##### Input for this task

Lemma move_assign_across vs bl tr bs bd spre c spost dpre d dpost i j x :
  bs ≠ bd →
  bl !! bs = Some (spre ++ c :: spost) → i = length spre →
  bl !! bd = Some (dpre ++ d :: dpost) → j = length dpre →
  slot_value c = Some x → move_assign_throws x = false →
  move_assign (Ptr (Some bs) i) (Ptr (Some bd) j) (MkState vs bl tr)
  = Ret tt (MkState vs (<[bd := dpre ++ set_val d x :: dpost]>
                          (<[bs := spre ++ set_val c (moved_from x) :: spost]> bl))
                    (tr ++ [EMoveAssign x])).
Proof.
  intros Hne Hs -> Hd -> Hx Hx0. unfold move_assign.
  erewrite bind_ret by (by eapply read_at).
  rewrite Hx0.
  erewrite bind_ret by (by eapply assign_at).
  erewrite bind_ret; last first.
  { eapply assign_at; [|done]. by rewrite lookup_insert_ne. }
  by rewrite emit_at.
Qed.

(** [Erase] of the element held by [c]. *)
Lemma Erase_ok vs bl tr this m b pre c cs rest x xs :
  vs !! this = Some (MkVec m (length (pre ++ c :: cs))) →
  buffer_ m = Some b →
  bl !! b = Some (pre ++ c :: cs ++ rest) →
  slot_value c = Some x → has_values cs xs →
  Forall (λ v, shift_throws v = false) xs →
  Vector.Erase this (Ptr (Some b) (length pre)) (MkState vs bl tr)
  = Ret (Ptr (Some b) (length pre))
        (MkState (<[this := MkVec m (length (pre ++ c :: cs) - 1)]> vs)
                 (<[b := pre ++ shift shift_leave Raw cs ++ rest]> bl)
                 (tr ++ [EDtor x] ++ (shift_event <$> xs))).
Proof.
  intros Hthis Hb Hbl Hx Hv Hok.
  assert (Hn : length (pre ++ c :: cs) = length pre + S (length cs))
    by (by rewrite length_app).
  unfold Vector.Erase.
  erewrite bind_ret by (by apply get_at). cbn [data_ size_].
  unfold Vector.in_range. cbn [data_ size_ blk off].
  erewrite bind_ret; last first.
  { apply assert_true; split; [done|]. rewrite Hn. lia. }
  unfold RawMemory.GetAddress. rewrite Hb.
  erewrite bind_ret by (apply distance_at; lia).
  rewrite !Nat.sub_0_r, !ptr_add_Ptr, !Nat.add_0_l.
  erewrite bind_ret by (by eapply destroy_at_at).
  unfold Vector.end_, RawMemory.GetAddress. cbn [data_ size_].
  rewrite Hb, !ptr_add_Ptr, !Nat.add_0_l.
  unfold shift_throws, shift_event, shift_leave in *.
  destruct Vector.use_move.
  - erewrite bind_ret; last first.
    { unfold Std.move. erewrite bind_ret by (apply distance_at; lia).
      replace (length (pre ++ c :: cs) - (length pre + 1)) with (length cs) by lia.
      eapply (move_n_shift _ b cs xs Raw pre rest); [|done|done|done].
      apply lookup_insert_eq. }
    erewrite bind_ret by (by apply set_size_at). cbn [data_ size_].
    cbn [mret M_ret ret]. by rewrite insert_insert_eq, <-app_assoc.
  - erewrite bind_ret; last first.
    { unfold Std.copy. erewrite bind_ret by (apply distance_at; lia).
      replace (length (pre ++ c :: cs) - (length pre + 1)) with (length cs) by lia.
      eapply (copy_n_shift _ b cs xs Raw pre rest); [|done|done|done].
      apply lookup_insert_eq. }
    erewrite bind_ret by (by apply set_size_at). cbn [data_ size_].
    cbn [mret M_ret ret]. by rewrite insert_insert_eq, <-app_assoc.
Qed.

Lemma RawMemory_index_at m i s :
  i < capacity_ m → RawMemory.index m i s = Ret (Ptr (buffer_ m) i) s.
Proof.
  intros Hi. unfold RawMemory.index.
  by erewrite bind_ret by (by apply assert_true).
Qed.

Lemma new_object_at vs bl bl1 tr a x :
  fetch a (MkState vs bl tr) = Ret x (MkState vs bl1 tr) →
  alloc_fails 1 = false →
  Vector.new_object a (MkState vs bl tr)
  = Ret (Ptr (Some (fresh (dom bl))) 0)
        (MkState vs (<[fresh (dom bl) := [Obj x]]> bl1) (tr ++ [ctor_event a x])).
Proof.
  intros Hf Hal. destruct (fetch_alloc _ _ _ _ _ _ 1 Hf) as [Hf' Hfresh].
  unfold Vector.new_object.
  erewrite bind_ret by (by apply operator_new_at).
  erewrite bind_ret; last first.
  { eapply unwinding_ret.
    eapply (construct_at _ _ _ _ _ [] Raw []); [exact Hf'| |done].
    apply lookup_insert_eq. }
  cbn [mret M_ret ret]. by rewrite insert_insert_eq.
Qed.

(** [Emplace] before an element of a vector with room.  [cl] holds the last
    element, [cs] the elements from the position up to it. *)
Lemma Emplace_interior vs bl bl1 tr this m b pre cs cl r0 rest a x xs2 xl init h y :
  vs !! this = Some (MkVec m (length (pre ++ cs ++ [cl]))) →
  buffer_ m = Some b →
  capacity_ m = length (pre ++ cs ++ cl :: r0 :: rest) →
  fetch a (MkState vs bl tr) = Ret x (MkState vs bl1 tr) →
  bl1 !! b = Some (pre ++ cs ++ cl :: r0 :: rest) →
  has_values cs xs2 → slot_value cl = Some xl →
  alloc_fails 1 = false →
  move_ctor_throws xl = false →
  Forall (λ v, move_assign_throws v = false) xs2 →
  move_assign_throws x = false →
  shift moved_from (set_val cl (moved_from xl)) (reverse cs) = init ++ [h] →
  slot_value h = Some y →
  Vector.Emplace this (Ptr (Some b) (length pre)) a (MkState vs bl tr)
  = Ret (Ptr (Some b) (length pre))
        (MkState
           (<[this := MkVec m (S (length (pre ++ cs ++ [cl])))]> vs)
           (<[b := pre ++ Husk x :: reverse init ++ Obj xl :: rest]>
              (<[fresh (dom bl) := [Obj (moved_from x)]]> bl1))
           (tr ++ [ctor_event a x; EMoveCtor xl] ++ (EMoveAssign <$> reverse xs2)
               ++ [EDtor y; EMoveAssign x])).
Proof.
  intros Hthis Hb Hc Hf Hbl Hv2 Hxl Hal Hxl0 Hok2 Hx0 Hsh Hh.
  pose proof (has_values_length _ _ Hv2) as Hl2.
  destruct (fetch_alloc _ _ _ _ _ _ 1 Hf) as [Hf' Hfresh].
  set (tmp := fresh (dom bl)) in *.
  assert (Hne : tmp ≠ b) by congruence.
  assert (Hn : length (pre ++ cs ++ [cl]) = length pre + length cs + 1)
    by (rewrite !length_app; simpl; lia).
  rewrite !length_app in Hc. simpl in Hc.
  set (n := length (pre ++ cs ++ [cl])) in *.
  unfold Vector.Emplace.
  erewrite bind_ret by (by apply get_at). cbn [data_ size_].
  unfold Vector.in_range. cbn [data_ size_ blk off].
  erewrite bind_ret by (apply assert_true; split; [done|lia]).
  unfold Vector.begin, Vector.end_, RawMemory.GetAddress. cbn [data_ size_]. rewrite Hb.
  erewrite bind_ret by (apply distance_at; lia).
  rewrite !Nat.sub_0_r.
  unfold Vector.Capacity, RawMemory.Capacity. cbn [data_].
  rewrite decide_False by lia. rewrite decide_False by lia.
  rewrite !ptr_add_Ptr, !Nat.add_0_l. cbn [blk off].
  erewrite bind_ret; last first.
  { erewrite bind_ret; [reflexivity|].
    (* temp = new T(args) *)
    erewrite bind_ret by (by apply new_object_at).
    (* new (end()) T(std::move(data_[size_ - 1])) *)
    erewrite bind_ret by (apply RawMemory_index_at; lia).
    rewrite Hb. unfold move_construct.
    erewrite bind_ret; last first.
    { eapply (construct_at _ _ _ _ _ (pre ++ cs ++ [set_val cl (moved_from xl)]) r0 rest).
      - erewrite (fetch_MoveOf _ _ _ b (pre ++ cs) cl (r0 :: rest)); [by rewrite Hxl0| | |done].
        + by rewrite lookup_insert_ne, Hbl, <-app_assoc.
        + rewrite length_app. lia.
      - by rewrite lookup_insert_eq, <-!app_assoc.
      - rewrite !length_app. simpl. lia. }
    (* std::move_backward(position, end() - 1, end()) *)
    erewrite bind_ret; last first.
    { unfold Std.move_backward.
      erewrite bind_ret by (apply distance_at; lia).
      erewrite bind_ret by (apply assert_true; cbn [off]; lia).
      cbn [blk off].
      replace (n - 1 - length pre) with (length cs) by lia.
      replace (n - length cs) with (length pre + 1) by lia.
      eapply (move_backward_n_shift _ b cs xs2 (set_val cl (moved_from xl)) pre
                (Obj xl :: rest)); [|done|done|done].
      by rewrite lookup_insert_eq, <-!app_assoc. }
    rewrite Hsh, reverse_app. cbn [reverse app].
    change (reverse [h]) with [h]. cbn [app].
    (* position->~T() *)
    erewrite bind_ret; last first.
    { eapply (destroy_at_at _ _ _ b pre h); [|done|done]. apply lookup_insert_eq. }
    (* data_[dist] = std::move( *temp) *)
    erewrite bind_ret by (apply RawMemory_index_at; lia).
    rewrite Hb.
    eapply (move_assign_across _ _ _ tmp b [] (Obj x) [] pre Raw); [done| |done| |done|done|done].
    - rewrite !lookup_insert_ne by done. apply lookup_insert_eq.
    - apply lookup_insert_eq. }
  erewrite bind_ret by (by apply get_at). cbn [data_ size_].
  erewrite bind_ret by (by apply set_size_at). cbn [data_ size_].
  cbn [mret M_ret ret]. f_equal. f_equal.
  - cbn [app set_val]. subst tmp.
    rewrite !insert_insert_eq.
    rewrite (insert_insert_ne _ (fresh (dom bl)) b) by done.
    by rewrite !insert_insert_eq.
  - by rewrite <-!app_assoc.
Qed.
End ops2.

Section ops3.
Context {T : Type} `{!Elem T} `{!MemorySource}.
Implicit Types (s : state T) (vs : gmap nat Vector) (bl : gmap nat (list (slot T)))
  (tr : list (event T)) (c : slot T) (l pre post cs cells rest : list (slot T))
  (xs : list T) (m : RawMemory) (a : args T).

Lemma Resize_same vs bl tr this m n :
  vs !! this = Some (MkVec m n) →
  Vector.Resize this n (MkState vs bl tr) = Ret tt (MkState vs bl tr).
Proof.
  intros Hthis. unfold Vector.Resize.
  erewrite bind_ret by (by apply get_at). cbn [size_].
  by rewrite decide_True.
Qed.

Lemma Resize_shrink vs bl tr this m keep gone rest xs :
  vs !! this = Some (MkVec m (length (keep ++ gone))) →
  cells_at bl (buffer_ m) (keep ++ gone ++ rest) →
  has_values gone xs → gone ≠ [] →
  Vector.Resize this (length keep) (MkState vs bl tr)
  = Ret tt (MkState (<[this := MkVec m (length keep)]> vs)
              (put_block (buffer_ m) (keep ++ replicate (length gone) Raw ++ rest) bl)
              (tr ++ (EDtor <$> xs))).
Proof.
  intros Hthis Hat Hv Hne.
  assert (0 < length gone) by (destruct gone; [done|simpl; lia]).
  assert (Hn : length (keep ++ gone) = length keep + length gone)
    by (by rewrite length_app).
  unfold Vector.Resize.
  erewrite bind_ret by (by apply get_at). cbn [size_ data_].
  rewrite decide_False by lia. rewrite decide_False by lia.
  unfold RawMemory.GetAddress. rewrite ptr_add_Ptr, Nat.add_0_l.
  erewrite bind_ret; last first.
  { eapply (destroy_n_from _ _ gone xs keep rest); [done|done|done|lia]. }
  by erewrite set_size_at by done.
Qed.

Lemma Resize_extend_room vs bl tr this m b cells fill rest :
  vs !! this = Some (MkVec m (length cells)) →
  buffer_ m = Some b → capacity_ m = length (cells ++ fill ++ rest) →
  bl !! b = Some (cells ++ fill ++ rest) →
  fill ≠ [] → value_init_throws = false →
  Vector.Resize this (length cells + length fill) (MkState vs bl tr)
  = Ret tt (MkState (<[this := MkVec m (length cells + length fill)]> vs)
              (<[b := cells ++ replicate (length fill) (Obj value_initialized) ++ rest]> bl)
              (tr ++ replicate (length fill) EValueInit)).
Proof.
  intros Hthis Hb Hc Hbl Hne Hok.
  assert (0 < length fill) by (destruct fill; [done|simpl; lia]).
  rewrite !length_app in Hc.
  unfold Vector.Resize.
  erewrite bind_ret by (by apply get_at). cbn [size_ data_].
  rewrite decide_False by lia. rewrite decide_True by lia.
  unfold Vector.Capacity, RawMemory.Capacity. cbn [data_].
  rewrite decide_False by lia.
  erewrite bind_ret; last first.
  { rewrite bind_unfold. cbn [mret M_ret ret].
    erewrite bind_ret by (by apply get_at). cbn [size_ data_].
    unfold RawMemory.GetAddress. rewrite Hb, ptr_add_Ptr, Nat.add_0_l.
    replace (length cells + length fill - length cells) with (length fill) by lia.
    by eapply uninitialized_value_construct_n_ok. }
  by erewrite set_size_at by done.
Qed.

Lemma Resize_extend_reserve vs bl tr this m cells rest xs new_size :
  vs !! this = Some (MkVec m (length cells)) →
  block_is (MkState vs bl tr) m (cells ++ rest) →
  has_values cells xs →
  capacity_ m < new_size →
  alloc_fails new_size = false →
  Forall (λ v, reloc_throws v = false) xs →
  value_init_throws = false →
  Vector.Resize this new_size (MkState vs bl tr)
  = Ret tt (MkState
              (<[this := MkVec (MkRaw (Some (fresh (dom bl))) new_size) new_size]> vs)
              (<[fresh (dom bl) :=
                   (Obj <$> xs) ++ replicate (new_size - length xs) (Obj value_initialized)]>
                 (released (buffer_ m) bl))
              (tr ++ (reloc_event <$> xs) ++ (EDtor <$> (left_behind <$> xs))
                  ++ replicate (new_size - length xs) EValueInit)).
Proof.
  intros Hthis Hblock Hv Hcap Hal Hok Hvi.
  pose proof (has_values_length _ _ Hv) as Hl.
  pose proof Hblock as [Hc _]. rewrite length_app in Hc.
  unfold Vector.Resize.
  erewrite bind_ret by (by apply get_at). cbn [size_ data_].
  rewrite decide_False by lia. rewrite decide_True by lia.
  unfold Vector.Capacity, RawMemory.Capacity. cbn [data_].
  rewrite decide_True by lia.
  erewrite bind_ret; last first.
  { erewrite bind_ret by (by eapply Reserve_grow).
    erewrite bind_ret by (apply get_at, lookup_insert_eq). cbn [size_ data_].
    unfold RawMemory.GetAddress. cbn [buffer_]. rewrite ptr_add_Ptr, Nat.add_0_l.
    replace (new_size - length cells)
      with (length (replicate (new_size - length xs) (@Raw T)))
      by (rewrite length_replicate; lia).
    eapply (uninitialized_value_construct_n_ok _ _ _ (Obj <$> xs) []); [|by rewrite length_fmap|done].
    by rewrite lookup_insert_eq, app_nil_r. }
  erewrite set_size_at by apply lookup_insert_eq. cbn [data_].
  rewrite !insert_insert_eq, length_replicate, app_nil_r.
  by rewrite <-!app_assoc.
Qed.

(** Failures. *)
Lemma first_throw (f : T → bool) xs :
  Exists (λ v, f v = true) xs →
  ∃ xs1 x xs2, xs = xs1 ++ x :: xs2 ∧ Forall (λ v, f v = false) xs1 ∧ f x = true.
Proof.
  induction xs as [|x0 xs IH]; intros Hex; [by apply Exists_nil in Hex|].
  destruct (f x0) eqn:E0.
  - exists [], x0, xs. by split_and!.
  - apply Exists_cons in Hex as [Hex|Hex]; [congruence|].
    destruct (IH Hex) as (xs1 & x & xs2 & -> & Hok & Hx).
    exists (x0 :: xs1), x, xs2. split_and!; [done| |done]. by constructor.
Qed.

##########

What you need to do
When the line containing "eapply assign_at; [|done]." is reached, include it and stop. Until then, output each line of the entries exactly as given, starting from the first.

Response
Lemma move_assign_across vs bl tr bs bd spre c spost dpre d dpost i j x :
  bs ≠ bd →
  bl !! bs = Some (spre ++ c :: spost) → i = length spre →
  bl !! bd = Some (dpre ++ d :: dpost) → j = length dpre →
  slot_value c = Some x → move_assign_throws x = false →
  move_assign (Ptr (Some bs) i) (Ptr (Some bd) j) (MkState vs bl tr)
  = Ret tt (MkState vs (<[bd := dpre ++ set_val d x :: dpost]>
                          (<[bs := spre ++ set_val c (moved_from x) :: spost]> bl))
                    (tr ++ [EMoveAssign x])).
Proof.
  intros Hne Hs -> Hd -> Hx Hx0. unfold move_assign.
  erewrite bind_ret by (by eapply read_at).
  rewrite Hx0.
  erewrite bind_ret by (by eapply assign_at).
  erewrite bind_ret; last first.
  { eapply assign_at; [|done]. by rewrite lookup_insert_ne. }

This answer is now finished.